YOUR TASK:
Repeat only the stretch of lines below that runs from the line with "(if minus then" through the line with "(if has flags", unaltered.

[[ GIVEN ENTRIES, beginning ]]

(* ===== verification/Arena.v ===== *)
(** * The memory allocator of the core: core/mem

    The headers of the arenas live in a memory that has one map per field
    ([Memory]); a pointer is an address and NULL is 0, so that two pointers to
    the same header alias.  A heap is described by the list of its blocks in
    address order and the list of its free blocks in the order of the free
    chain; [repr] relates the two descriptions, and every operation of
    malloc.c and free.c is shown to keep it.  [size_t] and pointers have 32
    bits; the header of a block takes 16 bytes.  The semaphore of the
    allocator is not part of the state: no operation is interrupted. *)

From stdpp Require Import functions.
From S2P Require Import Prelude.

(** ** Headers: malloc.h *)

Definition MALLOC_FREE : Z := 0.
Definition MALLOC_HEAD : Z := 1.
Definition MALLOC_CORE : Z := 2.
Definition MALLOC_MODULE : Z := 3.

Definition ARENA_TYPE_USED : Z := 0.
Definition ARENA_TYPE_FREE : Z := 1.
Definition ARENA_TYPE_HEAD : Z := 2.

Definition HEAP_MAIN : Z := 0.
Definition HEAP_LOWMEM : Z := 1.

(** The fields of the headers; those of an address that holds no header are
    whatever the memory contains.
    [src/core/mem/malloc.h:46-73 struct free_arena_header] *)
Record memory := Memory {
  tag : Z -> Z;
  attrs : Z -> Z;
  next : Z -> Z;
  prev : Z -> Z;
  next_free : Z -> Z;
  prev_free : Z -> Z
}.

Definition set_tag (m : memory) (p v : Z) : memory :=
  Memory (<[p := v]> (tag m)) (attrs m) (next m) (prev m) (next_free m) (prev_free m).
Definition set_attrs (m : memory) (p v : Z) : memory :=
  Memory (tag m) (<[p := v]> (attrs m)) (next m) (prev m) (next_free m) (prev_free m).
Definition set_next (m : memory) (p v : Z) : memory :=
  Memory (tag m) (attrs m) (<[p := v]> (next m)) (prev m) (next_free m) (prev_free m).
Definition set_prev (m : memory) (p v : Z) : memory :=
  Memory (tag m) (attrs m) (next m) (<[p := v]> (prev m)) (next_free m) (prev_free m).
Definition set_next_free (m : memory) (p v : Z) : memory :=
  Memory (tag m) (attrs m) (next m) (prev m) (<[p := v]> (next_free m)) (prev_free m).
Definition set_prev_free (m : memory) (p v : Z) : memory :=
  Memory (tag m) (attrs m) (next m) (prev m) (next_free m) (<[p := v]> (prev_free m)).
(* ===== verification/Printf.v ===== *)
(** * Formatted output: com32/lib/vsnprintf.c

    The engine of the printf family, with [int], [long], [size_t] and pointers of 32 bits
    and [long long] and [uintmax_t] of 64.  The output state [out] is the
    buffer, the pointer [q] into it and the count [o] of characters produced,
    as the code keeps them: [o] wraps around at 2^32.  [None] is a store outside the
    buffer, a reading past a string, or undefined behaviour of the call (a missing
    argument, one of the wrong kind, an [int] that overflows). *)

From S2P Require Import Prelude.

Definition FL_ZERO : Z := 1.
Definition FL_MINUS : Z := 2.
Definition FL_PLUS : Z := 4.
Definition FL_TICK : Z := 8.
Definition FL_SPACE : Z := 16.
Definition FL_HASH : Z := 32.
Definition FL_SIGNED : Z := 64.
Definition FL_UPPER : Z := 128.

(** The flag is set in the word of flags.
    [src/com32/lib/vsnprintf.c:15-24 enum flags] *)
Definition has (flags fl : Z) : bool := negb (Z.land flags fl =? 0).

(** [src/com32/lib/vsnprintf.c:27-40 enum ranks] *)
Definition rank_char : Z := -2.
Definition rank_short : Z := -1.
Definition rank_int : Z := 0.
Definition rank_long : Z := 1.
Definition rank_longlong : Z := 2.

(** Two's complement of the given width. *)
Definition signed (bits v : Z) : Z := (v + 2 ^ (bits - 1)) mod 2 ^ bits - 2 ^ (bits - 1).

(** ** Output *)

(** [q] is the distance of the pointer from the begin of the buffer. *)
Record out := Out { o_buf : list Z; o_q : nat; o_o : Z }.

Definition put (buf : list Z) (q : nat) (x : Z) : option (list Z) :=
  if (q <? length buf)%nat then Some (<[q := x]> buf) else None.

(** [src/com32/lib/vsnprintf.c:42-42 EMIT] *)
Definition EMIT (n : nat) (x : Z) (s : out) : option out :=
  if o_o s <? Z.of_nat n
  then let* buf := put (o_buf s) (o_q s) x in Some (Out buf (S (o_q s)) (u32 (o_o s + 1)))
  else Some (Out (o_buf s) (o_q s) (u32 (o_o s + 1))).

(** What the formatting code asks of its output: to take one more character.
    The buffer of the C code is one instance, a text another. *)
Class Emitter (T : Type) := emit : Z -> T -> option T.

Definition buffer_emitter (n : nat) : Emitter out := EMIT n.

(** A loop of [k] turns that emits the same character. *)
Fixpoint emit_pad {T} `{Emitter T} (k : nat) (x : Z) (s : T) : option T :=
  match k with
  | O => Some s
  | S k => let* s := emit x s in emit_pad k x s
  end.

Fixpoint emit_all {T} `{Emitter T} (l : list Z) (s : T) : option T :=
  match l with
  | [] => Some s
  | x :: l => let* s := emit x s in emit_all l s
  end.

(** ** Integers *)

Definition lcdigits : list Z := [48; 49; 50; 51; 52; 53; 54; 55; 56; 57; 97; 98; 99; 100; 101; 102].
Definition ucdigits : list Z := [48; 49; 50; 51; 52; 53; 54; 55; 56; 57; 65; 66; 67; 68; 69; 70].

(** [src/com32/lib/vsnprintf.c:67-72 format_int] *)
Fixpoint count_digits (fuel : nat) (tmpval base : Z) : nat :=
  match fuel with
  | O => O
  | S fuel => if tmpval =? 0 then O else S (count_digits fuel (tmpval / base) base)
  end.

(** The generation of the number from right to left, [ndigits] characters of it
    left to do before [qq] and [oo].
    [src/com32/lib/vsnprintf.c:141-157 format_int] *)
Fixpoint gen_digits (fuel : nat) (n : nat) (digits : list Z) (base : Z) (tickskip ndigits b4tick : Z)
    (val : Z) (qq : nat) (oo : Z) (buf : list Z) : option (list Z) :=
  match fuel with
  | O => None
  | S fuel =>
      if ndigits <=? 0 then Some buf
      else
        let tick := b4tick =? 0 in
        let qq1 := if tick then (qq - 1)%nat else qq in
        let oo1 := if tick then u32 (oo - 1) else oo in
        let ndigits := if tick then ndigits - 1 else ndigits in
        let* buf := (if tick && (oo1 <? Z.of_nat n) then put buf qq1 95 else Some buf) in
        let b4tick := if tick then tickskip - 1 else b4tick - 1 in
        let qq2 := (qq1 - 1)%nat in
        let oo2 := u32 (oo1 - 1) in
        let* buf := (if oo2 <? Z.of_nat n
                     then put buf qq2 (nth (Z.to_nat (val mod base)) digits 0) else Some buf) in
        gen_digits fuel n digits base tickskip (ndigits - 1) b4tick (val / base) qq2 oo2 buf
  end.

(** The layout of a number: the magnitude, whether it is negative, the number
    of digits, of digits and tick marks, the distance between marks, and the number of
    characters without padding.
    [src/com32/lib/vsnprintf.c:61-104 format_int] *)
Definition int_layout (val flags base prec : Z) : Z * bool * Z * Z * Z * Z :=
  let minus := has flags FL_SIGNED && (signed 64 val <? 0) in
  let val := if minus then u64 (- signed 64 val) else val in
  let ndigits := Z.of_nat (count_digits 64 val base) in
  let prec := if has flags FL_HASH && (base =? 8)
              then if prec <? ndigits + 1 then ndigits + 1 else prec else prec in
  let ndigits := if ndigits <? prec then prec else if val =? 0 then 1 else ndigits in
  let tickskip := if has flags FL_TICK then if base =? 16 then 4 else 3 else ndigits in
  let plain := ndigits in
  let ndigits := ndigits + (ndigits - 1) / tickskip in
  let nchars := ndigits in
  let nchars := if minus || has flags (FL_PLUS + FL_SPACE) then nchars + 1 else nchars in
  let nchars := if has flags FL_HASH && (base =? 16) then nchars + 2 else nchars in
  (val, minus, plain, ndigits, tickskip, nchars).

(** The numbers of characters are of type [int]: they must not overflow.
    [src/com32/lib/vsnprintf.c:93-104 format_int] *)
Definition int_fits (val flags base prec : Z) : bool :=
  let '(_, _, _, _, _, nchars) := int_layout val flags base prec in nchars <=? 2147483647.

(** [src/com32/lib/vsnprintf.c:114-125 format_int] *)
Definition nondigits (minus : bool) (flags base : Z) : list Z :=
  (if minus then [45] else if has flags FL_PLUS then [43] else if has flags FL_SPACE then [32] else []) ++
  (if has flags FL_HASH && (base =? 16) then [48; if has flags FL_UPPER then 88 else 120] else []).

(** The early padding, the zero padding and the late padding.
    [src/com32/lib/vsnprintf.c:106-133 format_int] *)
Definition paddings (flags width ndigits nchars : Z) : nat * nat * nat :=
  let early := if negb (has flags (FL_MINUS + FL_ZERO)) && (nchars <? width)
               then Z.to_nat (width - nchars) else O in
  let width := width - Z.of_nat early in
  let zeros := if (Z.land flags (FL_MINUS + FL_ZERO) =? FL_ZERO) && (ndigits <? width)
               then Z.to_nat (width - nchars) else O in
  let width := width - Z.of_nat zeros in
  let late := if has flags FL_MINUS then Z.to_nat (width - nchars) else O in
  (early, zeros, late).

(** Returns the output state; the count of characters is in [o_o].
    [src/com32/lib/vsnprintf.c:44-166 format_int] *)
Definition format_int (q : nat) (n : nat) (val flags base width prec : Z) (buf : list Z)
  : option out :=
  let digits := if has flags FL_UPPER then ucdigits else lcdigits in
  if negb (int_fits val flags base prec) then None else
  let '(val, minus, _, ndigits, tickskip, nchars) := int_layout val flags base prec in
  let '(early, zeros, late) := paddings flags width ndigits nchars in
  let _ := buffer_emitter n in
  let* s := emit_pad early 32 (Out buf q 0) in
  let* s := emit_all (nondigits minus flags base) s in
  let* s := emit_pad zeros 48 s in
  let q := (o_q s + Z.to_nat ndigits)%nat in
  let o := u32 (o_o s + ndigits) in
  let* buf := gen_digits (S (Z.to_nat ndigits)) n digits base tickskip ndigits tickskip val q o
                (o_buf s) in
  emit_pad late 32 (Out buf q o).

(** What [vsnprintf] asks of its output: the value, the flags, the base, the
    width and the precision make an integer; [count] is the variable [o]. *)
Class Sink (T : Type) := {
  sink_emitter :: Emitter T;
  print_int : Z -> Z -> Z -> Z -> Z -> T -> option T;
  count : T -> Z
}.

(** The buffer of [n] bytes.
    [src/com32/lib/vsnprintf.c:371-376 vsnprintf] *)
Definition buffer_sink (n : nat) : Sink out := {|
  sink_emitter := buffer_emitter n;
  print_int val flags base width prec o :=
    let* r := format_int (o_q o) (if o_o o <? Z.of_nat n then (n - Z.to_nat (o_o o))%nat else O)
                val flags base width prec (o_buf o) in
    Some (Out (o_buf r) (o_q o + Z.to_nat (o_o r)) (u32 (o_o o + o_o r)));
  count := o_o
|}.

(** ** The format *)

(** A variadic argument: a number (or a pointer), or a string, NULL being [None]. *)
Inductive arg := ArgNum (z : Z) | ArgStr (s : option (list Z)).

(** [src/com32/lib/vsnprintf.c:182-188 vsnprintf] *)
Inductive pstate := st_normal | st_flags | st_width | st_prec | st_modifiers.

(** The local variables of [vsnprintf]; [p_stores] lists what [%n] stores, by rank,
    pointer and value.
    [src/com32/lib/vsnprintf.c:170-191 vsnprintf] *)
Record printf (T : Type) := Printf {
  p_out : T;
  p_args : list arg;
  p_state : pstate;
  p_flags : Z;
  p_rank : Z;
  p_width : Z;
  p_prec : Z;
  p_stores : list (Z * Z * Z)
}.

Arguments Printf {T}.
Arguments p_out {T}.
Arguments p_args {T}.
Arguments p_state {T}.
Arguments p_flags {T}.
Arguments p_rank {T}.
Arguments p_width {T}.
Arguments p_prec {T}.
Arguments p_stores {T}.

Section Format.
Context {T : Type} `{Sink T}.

[[ GIVEN ENTRIES, end ]]

TASK OUTPUT:
  (if minus then [45] else if has flags FL_PLUS then [43] else if has flags FL_SPACE then [32] else []) ++
  (if has flags FL_HASH && (base =? 16) then [48; if has flags FL_UPPER then 88 else 120] else []).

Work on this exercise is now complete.